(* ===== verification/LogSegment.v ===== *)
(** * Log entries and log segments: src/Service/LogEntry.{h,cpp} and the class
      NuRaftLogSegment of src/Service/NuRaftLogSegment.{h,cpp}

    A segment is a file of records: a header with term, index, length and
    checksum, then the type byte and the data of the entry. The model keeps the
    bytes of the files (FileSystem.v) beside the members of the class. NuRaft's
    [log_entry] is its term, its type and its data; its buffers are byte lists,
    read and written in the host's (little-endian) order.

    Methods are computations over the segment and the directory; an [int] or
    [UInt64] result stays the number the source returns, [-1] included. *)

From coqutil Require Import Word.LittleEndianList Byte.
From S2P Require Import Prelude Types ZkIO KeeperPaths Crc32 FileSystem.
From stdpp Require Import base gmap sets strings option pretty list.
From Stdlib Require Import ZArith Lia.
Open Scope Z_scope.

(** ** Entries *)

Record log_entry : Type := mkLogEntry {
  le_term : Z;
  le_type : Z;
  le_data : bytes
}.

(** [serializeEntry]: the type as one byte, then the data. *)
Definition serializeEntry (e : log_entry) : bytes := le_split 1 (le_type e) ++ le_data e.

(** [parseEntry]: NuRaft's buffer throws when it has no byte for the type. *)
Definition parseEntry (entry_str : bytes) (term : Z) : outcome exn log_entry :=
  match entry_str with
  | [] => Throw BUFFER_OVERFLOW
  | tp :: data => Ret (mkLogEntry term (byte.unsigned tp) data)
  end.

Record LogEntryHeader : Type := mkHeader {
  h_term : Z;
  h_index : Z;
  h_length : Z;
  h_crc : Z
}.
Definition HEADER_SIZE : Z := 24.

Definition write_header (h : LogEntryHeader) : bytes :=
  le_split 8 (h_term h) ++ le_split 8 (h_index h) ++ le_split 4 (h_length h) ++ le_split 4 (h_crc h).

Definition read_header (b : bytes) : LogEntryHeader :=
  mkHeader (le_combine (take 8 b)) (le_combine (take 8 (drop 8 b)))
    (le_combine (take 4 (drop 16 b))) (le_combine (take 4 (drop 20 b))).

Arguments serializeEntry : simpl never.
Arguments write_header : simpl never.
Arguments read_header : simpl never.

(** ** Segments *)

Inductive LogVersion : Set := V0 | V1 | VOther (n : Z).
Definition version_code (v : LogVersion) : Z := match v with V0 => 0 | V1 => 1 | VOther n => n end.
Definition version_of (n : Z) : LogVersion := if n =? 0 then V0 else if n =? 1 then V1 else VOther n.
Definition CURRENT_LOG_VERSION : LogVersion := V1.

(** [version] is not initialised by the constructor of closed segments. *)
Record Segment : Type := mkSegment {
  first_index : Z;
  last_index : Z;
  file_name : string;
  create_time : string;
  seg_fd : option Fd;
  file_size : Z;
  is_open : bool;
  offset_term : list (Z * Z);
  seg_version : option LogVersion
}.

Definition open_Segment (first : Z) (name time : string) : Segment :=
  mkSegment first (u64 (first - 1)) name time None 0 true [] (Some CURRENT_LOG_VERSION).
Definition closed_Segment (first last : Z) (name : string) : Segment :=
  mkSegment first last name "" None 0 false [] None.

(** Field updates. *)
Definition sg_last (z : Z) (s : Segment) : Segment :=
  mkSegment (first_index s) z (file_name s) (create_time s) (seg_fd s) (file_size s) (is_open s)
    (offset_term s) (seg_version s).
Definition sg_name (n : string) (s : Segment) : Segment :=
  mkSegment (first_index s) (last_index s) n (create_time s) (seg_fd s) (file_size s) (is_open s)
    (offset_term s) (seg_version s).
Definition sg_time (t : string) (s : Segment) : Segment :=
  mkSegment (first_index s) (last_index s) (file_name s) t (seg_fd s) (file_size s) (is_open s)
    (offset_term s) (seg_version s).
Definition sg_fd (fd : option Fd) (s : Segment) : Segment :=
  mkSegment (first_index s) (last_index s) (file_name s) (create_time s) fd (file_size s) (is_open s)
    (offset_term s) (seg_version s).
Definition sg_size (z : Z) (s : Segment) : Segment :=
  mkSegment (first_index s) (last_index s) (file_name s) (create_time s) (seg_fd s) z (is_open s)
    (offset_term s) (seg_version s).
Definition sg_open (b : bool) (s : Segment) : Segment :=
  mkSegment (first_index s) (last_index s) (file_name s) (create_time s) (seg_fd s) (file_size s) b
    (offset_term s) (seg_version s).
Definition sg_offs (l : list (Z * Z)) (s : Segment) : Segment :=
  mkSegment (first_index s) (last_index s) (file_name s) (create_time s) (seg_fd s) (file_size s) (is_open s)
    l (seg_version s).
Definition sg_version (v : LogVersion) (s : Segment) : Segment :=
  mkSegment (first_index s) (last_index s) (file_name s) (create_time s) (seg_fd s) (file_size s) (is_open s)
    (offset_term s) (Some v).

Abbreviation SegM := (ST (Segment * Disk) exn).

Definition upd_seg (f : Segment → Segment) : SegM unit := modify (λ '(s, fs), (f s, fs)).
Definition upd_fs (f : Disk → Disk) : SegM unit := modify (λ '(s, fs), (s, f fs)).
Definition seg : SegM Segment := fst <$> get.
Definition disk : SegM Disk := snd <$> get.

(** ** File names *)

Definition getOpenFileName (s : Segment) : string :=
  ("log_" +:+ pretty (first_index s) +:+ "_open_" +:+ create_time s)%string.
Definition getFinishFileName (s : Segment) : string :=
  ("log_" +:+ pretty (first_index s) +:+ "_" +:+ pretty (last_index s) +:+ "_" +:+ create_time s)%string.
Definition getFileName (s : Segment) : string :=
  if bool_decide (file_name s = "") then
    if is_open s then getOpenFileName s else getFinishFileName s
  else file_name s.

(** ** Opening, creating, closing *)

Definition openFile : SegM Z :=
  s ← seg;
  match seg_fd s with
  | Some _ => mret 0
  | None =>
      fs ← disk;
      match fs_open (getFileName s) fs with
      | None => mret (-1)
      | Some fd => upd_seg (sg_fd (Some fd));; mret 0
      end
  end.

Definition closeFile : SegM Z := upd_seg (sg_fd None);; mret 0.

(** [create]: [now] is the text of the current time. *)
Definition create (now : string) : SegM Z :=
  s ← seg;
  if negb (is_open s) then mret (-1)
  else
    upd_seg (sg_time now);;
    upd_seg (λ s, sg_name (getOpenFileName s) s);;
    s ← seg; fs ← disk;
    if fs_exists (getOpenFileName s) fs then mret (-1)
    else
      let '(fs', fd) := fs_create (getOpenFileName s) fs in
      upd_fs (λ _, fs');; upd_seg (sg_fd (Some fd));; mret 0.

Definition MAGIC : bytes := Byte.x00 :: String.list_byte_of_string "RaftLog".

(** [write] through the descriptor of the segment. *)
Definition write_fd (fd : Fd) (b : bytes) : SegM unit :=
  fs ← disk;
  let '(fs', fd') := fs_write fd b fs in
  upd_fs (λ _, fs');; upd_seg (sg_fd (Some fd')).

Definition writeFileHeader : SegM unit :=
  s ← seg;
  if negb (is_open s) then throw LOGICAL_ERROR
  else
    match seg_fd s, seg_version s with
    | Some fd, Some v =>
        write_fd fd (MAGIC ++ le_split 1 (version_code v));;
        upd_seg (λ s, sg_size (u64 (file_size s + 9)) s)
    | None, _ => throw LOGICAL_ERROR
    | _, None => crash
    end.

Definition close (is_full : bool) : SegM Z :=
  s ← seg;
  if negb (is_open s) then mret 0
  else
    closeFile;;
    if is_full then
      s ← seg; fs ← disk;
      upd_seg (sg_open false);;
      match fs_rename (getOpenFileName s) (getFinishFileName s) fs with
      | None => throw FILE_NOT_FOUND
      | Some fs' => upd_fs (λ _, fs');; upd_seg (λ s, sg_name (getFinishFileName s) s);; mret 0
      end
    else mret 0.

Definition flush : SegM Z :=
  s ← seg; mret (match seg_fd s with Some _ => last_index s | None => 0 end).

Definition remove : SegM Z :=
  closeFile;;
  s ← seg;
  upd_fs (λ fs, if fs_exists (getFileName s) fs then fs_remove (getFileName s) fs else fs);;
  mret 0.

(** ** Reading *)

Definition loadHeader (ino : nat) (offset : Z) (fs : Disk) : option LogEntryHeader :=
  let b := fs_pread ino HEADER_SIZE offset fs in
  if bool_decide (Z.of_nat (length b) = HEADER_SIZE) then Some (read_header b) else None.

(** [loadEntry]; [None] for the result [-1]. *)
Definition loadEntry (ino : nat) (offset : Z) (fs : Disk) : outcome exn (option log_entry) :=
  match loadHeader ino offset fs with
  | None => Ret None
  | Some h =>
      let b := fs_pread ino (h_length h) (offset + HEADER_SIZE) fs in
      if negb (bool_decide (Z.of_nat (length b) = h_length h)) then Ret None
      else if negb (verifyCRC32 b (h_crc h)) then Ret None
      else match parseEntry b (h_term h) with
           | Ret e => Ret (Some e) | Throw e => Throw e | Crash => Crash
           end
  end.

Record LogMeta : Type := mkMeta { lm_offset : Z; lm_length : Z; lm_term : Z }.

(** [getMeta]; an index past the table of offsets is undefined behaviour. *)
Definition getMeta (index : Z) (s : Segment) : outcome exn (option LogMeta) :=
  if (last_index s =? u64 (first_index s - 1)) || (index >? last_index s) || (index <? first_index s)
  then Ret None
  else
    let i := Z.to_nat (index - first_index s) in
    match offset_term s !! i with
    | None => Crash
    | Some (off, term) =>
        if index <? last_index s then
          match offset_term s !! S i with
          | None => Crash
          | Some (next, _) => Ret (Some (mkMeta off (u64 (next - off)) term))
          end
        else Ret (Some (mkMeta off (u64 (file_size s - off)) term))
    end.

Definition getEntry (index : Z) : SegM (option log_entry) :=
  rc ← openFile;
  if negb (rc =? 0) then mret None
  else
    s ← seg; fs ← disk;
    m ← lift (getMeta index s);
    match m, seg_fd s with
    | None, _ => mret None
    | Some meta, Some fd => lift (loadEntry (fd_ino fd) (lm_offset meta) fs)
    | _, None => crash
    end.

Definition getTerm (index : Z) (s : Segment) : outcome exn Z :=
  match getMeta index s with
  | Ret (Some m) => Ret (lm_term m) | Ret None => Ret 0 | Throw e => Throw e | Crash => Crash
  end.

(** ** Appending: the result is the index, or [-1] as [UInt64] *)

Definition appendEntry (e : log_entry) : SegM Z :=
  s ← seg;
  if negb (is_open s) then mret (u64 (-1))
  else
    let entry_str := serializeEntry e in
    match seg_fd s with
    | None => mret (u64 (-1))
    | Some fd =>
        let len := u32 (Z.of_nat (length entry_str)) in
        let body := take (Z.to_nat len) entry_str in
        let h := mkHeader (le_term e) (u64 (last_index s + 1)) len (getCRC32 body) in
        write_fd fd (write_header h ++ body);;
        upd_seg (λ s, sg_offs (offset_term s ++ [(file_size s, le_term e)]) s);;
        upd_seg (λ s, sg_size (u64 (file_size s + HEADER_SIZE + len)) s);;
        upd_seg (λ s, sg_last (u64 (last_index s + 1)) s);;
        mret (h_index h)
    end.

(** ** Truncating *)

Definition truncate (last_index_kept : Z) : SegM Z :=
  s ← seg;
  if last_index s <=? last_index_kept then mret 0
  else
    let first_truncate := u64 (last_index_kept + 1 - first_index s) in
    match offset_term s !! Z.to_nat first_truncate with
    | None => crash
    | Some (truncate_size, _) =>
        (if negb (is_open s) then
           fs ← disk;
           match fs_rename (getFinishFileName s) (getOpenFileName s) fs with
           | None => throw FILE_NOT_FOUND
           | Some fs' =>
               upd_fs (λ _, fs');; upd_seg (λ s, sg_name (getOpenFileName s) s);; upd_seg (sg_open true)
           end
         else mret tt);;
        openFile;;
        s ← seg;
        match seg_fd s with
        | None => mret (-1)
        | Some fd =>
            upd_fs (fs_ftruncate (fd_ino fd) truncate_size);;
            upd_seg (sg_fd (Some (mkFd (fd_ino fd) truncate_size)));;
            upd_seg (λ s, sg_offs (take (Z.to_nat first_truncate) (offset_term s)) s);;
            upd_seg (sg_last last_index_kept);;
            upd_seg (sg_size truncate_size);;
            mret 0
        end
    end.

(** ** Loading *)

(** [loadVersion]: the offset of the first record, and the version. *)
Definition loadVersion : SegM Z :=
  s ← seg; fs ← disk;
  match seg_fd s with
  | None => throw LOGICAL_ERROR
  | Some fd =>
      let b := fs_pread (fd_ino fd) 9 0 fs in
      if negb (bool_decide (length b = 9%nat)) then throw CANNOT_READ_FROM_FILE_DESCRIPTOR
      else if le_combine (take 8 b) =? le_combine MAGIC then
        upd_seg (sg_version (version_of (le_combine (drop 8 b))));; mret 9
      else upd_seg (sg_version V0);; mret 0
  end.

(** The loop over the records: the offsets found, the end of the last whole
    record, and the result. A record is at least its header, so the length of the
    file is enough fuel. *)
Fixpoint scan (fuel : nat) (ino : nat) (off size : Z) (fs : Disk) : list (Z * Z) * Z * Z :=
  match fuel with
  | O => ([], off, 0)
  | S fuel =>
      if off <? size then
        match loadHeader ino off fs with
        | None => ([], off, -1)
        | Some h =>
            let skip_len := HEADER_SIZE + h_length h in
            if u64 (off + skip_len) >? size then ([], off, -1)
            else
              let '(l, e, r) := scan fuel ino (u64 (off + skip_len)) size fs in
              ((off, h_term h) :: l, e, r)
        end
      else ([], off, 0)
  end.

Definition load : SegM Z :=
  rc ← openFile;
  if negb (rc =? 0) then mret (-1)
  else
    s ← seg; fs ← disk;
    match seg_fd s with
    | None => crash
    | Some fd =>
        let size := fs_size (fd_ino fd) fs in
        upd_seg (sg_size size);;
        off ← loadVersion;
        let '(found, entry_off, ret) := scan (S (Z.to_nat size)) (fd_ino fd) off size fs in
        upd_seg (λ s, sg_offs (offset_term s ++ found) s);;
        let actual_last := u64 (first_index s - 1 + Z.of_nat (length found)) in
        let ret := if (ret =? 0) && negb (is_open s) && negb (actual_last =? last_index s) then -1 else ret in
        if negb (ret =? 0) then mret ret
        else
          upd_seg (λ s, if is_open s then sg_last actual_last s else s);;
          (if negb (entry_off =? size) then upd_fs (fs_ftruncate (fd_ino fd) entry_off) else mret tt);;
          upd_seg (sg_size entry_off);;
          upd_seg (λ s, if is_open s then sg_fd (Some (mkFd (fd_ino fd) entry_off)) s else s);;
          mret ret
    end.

**Work order:**
This task calls for the number of lines in the entries that contain the string "Import", with no accompanying text.

**Reply to the task:**
4